======== Data provided
Lemma exec_deferred acc first w :
  exists first' w', exec_seq run_action store_int (dop_entry <$> acc) first w = Ret first' w' /\
    w_kernel w' = kernel_after acc (w_kernel w).
Proof.
  revert first w. induction acc as [|op acc IH]; intros first w; simpl; [by exists first, w|].
  assert (exists r w1, run_action (function (dop_entry op)) w = Ret r w1 /\
    w_kernel w1 = (dop_call op (w_kernel w)).2) as (r & w1 & E & Hk).
  { destruct op as [fd buf r|fd r|fd r]; apply or_errno_run. }
  set (w2 := match error_result (dop_entry op) with Some p => store_int p r w1 | None => w1 end).
  destruct (IH (if bool_decide (first = 0) then r else first) w2) as (f' & w' & Hrun & Hk').
  exists f', w'. split.
  - rewrite <- Hrun. apply m_bind_run. unfold exec_entry. m_next by exact E. unfold w2.
    by destruct (error_result (dop_entry op)).
  - rewrite Hk'. unfold w2. rewrite <- Hk. by destruct (error_result (dop_entry op)).
Qed.
End deferred_body.

Section deferred_undo.
Context {PF : Platform} (realloc_grants : forall n, realloc_ok n = true) (txd : Z).

(** The calls register nothing to compensate but the sentinel manager's action. *)
Lemma dop_undo op n : txd <> 0 -> n + 1 < 2 ^ 29 -> reg_hoare UndoSide txd n (n + 1) (run_dop txd op).
Proof.
  intros H0 Hn. destruct op as [fd buf r|fd r|fd r]; cbn [run_dop]; unfold x_write_pipe, x_fsync, x_fdatasync.
  all: apply reg_retryable; [done|]; apply reg_finish; unfold x_write_pipe_tx, x_sync_tx; cbv zeta.
  all: eapply reg_bind; [apply (acquire_fd_reg realloc_grants); lia|intros ?]; apply reg_quiet; m_pres_auto.
Qed.

Lemma dops_undo ops n :
  txd <> 0 -> n + Z.of_nat (length ops) < 2 ^ 29 ->
  reg_hoare UndoSide txd n (n + Z.of_nat (length ops)) (run_dops txd ops).
Proof.
  intros H0. revert n. induction ops as [|op ops IH]; intros n Hn; simpl in *.
  - apply reg_weaken; [lia|apply reg_ret].
  - eapply reg_bind; [apply dop_undo; [done|lia]|intros ret].
    eapply reg_bind; [apply IH; lia|intros acc].
    replace (n + 1 + Z.of_nat (length ops)) with (n + Z.of_nat (S (length ops))) by lia. apply reg_ret.
Qed.
End deferred_undo.

(** ** The properties *)

(** C3: A thread begins a transaction and makes any sequence of [x_write_pipe],
    [x_fsync] and [x_fdatasync]. When the calls return, the kernel is as it was at
    the begin: nothing has been written or synchronised. At the commit the commit
    actions make the system calls of the accepted calls (those that did not
    return -1), each once and in the order of the calls, before the sentinel
    manager's action releases the sentinels; and the kernel after the commit is
    the one these system calls leave. *)
Theorem deferred_until_commit `{PF : Platform} (realloc_grants : forall n, realloc_ok n = true) txd ops acc w w0 w1 :
  tx_idle CommitSide txd w -> xact_begin txd w = Ret tt w0 -> Z.of_nat (length ops) < 2 ^ 27 ->
  run_dops txd ops w0 = Ret acc w1 ->
  w_kernel w1 = w_kernel w /\
  (exists t l first w2, txds (w_txmgr w1) !! txd = Some t /\
    exec_commit_actions run_action store_int (commit_action_list t) w1 = exec_seq run_action store_int l first w2 /\
    Forall (sentinel_entry CommitSide) l /\ w_kernel w2 = kernel_after acc (w_kernel w)) /\
  (forall w2, xact_commit txd w1 = Ret tt w2 -> w_kernel w2 = kernel_after acc (w_kernel w)).
Proof.
  intros Hidle Hb Hlen E. pose proof (begin_reg realloc_grants CommitSide txd w w0 Hidle Hb) as Hw0.
  pose proof (dops_deferred realloc_grants txd ops _ _ 1 (proj1 Hidle) ltac:(lia) w0 Hw0) as Hw1.
  rewrite E in Hw1. simpl in Hw1. pose proof (reg_kernel _ _ _ _ _ _ Hw1) as Hk.
  destruct (exec_deferred acc 0 w1) as (first & w3 & Hrun & Hk3). rewrite Hk in Hk3. split_and!; [done| |].
  - destruct (side_exec_run CommitSide txd _ _ _ _ _ _ Hw1 Hrun) as (la & l & Ha & Hl & Hex).
    destruct (aview_inv _ _ _ _ _ Ha) as (t & Ht & Hla & _). exists t, l, first, w3.
    simpl in Hla. rewrite Hla. by split_and!.
  - intros w2 Hc. rewrite (commit_quiet same_kernel txd _ _ _ _ _ _ _ Hw1 Hrun Hc). done.
Qed.

(** C4: When such a transaction aborts instead, during a call (its sentinel was
    busy) or after the last, the kernel is as it was at the begin, and it still is
    when the rollback returns: the deferred calls are dropped. *)
Theorem deferred_dropped_on_abort `{PF : Platform} (realloc_grants : forall n, realloc_ok n = true)
    txd ops reason r w w0 w1 :
  tx_idle UndoSide txd w -> xact_begin txd w = Ret tt w0 -> Z.of_nat (length ops) < 2 ^ 27 ->
  (run_dops txd ops ;;; txc_tx_abort_transaction (A := unit) txd reason) w0 = Abort r w1 ->
  w_kernel w1 = w_kernel w /\
  (forall w2, xact_rollback txd r w1 = Ret tt w2 -> w_kernel w2 = w_kernel w).
Proof.
  intros Hidle Hb Hlen E. pose proof (begin_reg realloc_grants UndoSide txd w w0 Hidle Hb) as Hw0.
  assert (stopped UndoSide txd (w_kernel w) [] w1) as [n Hw1].
  { pose proof (dops_undo realloc_grants txd ops 1 (proj1 Hidle) ltac:(lia) _ _ w0 Hw0) as Hh. unfold m_bind in E.
    destruct (run_dops txd ops w0) as [acc w3|r3 w3| | | |]; try done.
    - pose proof (abort_side UndoSide txd txd (A := unit) reason w3) as Ha. rewrite E in Ha.
      eexists. by eapply registered_same.
    - by injection E as <- <-. }
  split; [by destruct Hw1|]. intros w2 Hr.
  rewrite (rollback_quiet same_kernel txd _ [] _ _ 0 w1 _ _ Hw1 ltac:(done) Hr). by destruct Hw1.
Qed.

(** *** A concrete transaction

    A pipe, made before the transaction, which writes to it twice; once it
    commits, and once it aborts. *)

Definition w_pipe0 : world := mem_world (mf_one_file [Byte.x61] 0) 4.
Definition w_pipe1 : world := after (x_pipe 1000 None) w_pipe0.
Definition w_pipe2 : world := after (xact_begin 1000) w_pipe1.
Definition pipe_ops : list dop :=
  [DWrite 2 [Byte.x61; Byte.x62] (Some 7); DWrite 9 [Byte.x63] None; DWrite 2 [Byte.x64] None].
Definition pipe_accepted : list dop := [DWrite 2 [Byte.x61; Byte.x62] (Some 7); DWrite 2 [Byte.x64] None].
Definition w_pipe3 : world := after (run_dops 1000 pipe_ops) w_pipe2.
Definition w_pipe4 : world := after (xact_commit 1000) w_pipe3.

Lemma deferred_until_commit_witness :
  run_dops 1000 pipe_ops w_pipe2 = Ret pipe_accepted w_pipe3 /\
  w_kernel w_pipe3 = w_kernel w_pipe1 /\
  xact_commit 1000 w_pipe3 = Ret tt w_pipe4 /\
  w_kernel w_pipe4 = kernel_after pipe_accepted (w_kernel w_pipe1) /\
  mf_pipes (kernel_after pipe_accepted (w_kernel w_pipe1)) !! 100 = Some [Byte.x61; Byte.x62; Byte.x64].
Proof.
  assert (run_dops 1000 pipe_ops w_pipe2 = Ret pipe_accepted w_pipe3) as Hr by runs_to w_pipe3.
  assert (xact_commit 1000 w_pipe3 = Ret tt w_pipe4) as Hc by runs_to w_pipe4.
  destruct (deferred_until_commit mem_grants 1000 pipe_ops pipe_accepted w_pipe1 w_pipe2 w_pipe3) as (H1 & _ & H2).
  - apply idle_at_idle; [done|run_eq].
  - runs_to w_pipe2.
  - simpl. lia.
  - exact Hr.
  - split; [exact Hr|]. split; [exact H1|]. split; [exact Hc|]. split; [exact (H2 w_pipe4 Hc)|run_eq].
Defined.

Definition pipe_body : M world unit :=
  run_dops 1000 pipe_ops ;;; txc_tx_abort_transaction (A := unit) 1000 TXC_ABORTREASON_USERABORT.
Definition w_pipe5 : world := after pipe_body w_pipe2.
Definition w_pipe6 : world := after (xact_rollback 1000 TXC_ABORTREASON_USERABORT) w_pipe5.

Lemma deferred_dropped_on_abort_witness :
  pipe_body w_pipe2 = Abort TXC_ABORTREASON_USERABORT w_pipe5 /\
  xact_rollback 1000 TXC_ABORTREASON_USERABORT w_pipe5 = Ret tt w_pipe6 /\
  w_kernel w_pipe6 = w_kernel w_pipe1.
Proof.
  assert (pipe_body w_pipe2 = Abort TXC_ABORTREASON_USERABORT w_pipe5) as Hb by runs_to w_pipe5.
  assert (xact_rollback 1000 TXC_ABORTREASON_USERABORT w_pipe5 = Ret tt w_pipe6) as Hr by runs_to w_pipe6.
  destruct (deferred_dropped_on_abort mem_grants 1000 pipe_ops TXC_ABORTREASON_USERABORT
    TXC_ABORTREASON_USERABORT w_pipe1 w_pipe2 w_pipe5) as (_ & H2).
  - apply idle_at_idle; [done|run_eq].
  - runs_to w_pipe2.
  - simpl. lia.
  - exact Hb.
  - split; [exact Hb|]. split; [exact Hr|]. exact (H2 w_pipe6 Hr).
Defined.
================
Work to complete:
Copy out each line of the data that includes the string "length".

Task answer:
  txd <> 0 -> n + Z.of_nat (length ops) < 2 ^ 29 ->
  reg_hoare UndoSide txd n (n + Z.of_nat (length ops)) (run_dops txd ops).
    replace (n + 1 + Z.of_nat (length ops)) with (n + Z.of_nat (S (length ops))) by lia. apply reg_ret.
  tx_idle CommitSide txd w -> xact_begin txd w = Ret tt w0 -> Z.of_nat (length ops) < 2 ^ 27 ->
  tx_idle UndoSide txd w -> xact_begin txd w = Ret tt w0 -> Z.of_nat (length ops) < 2 ^ 27 ->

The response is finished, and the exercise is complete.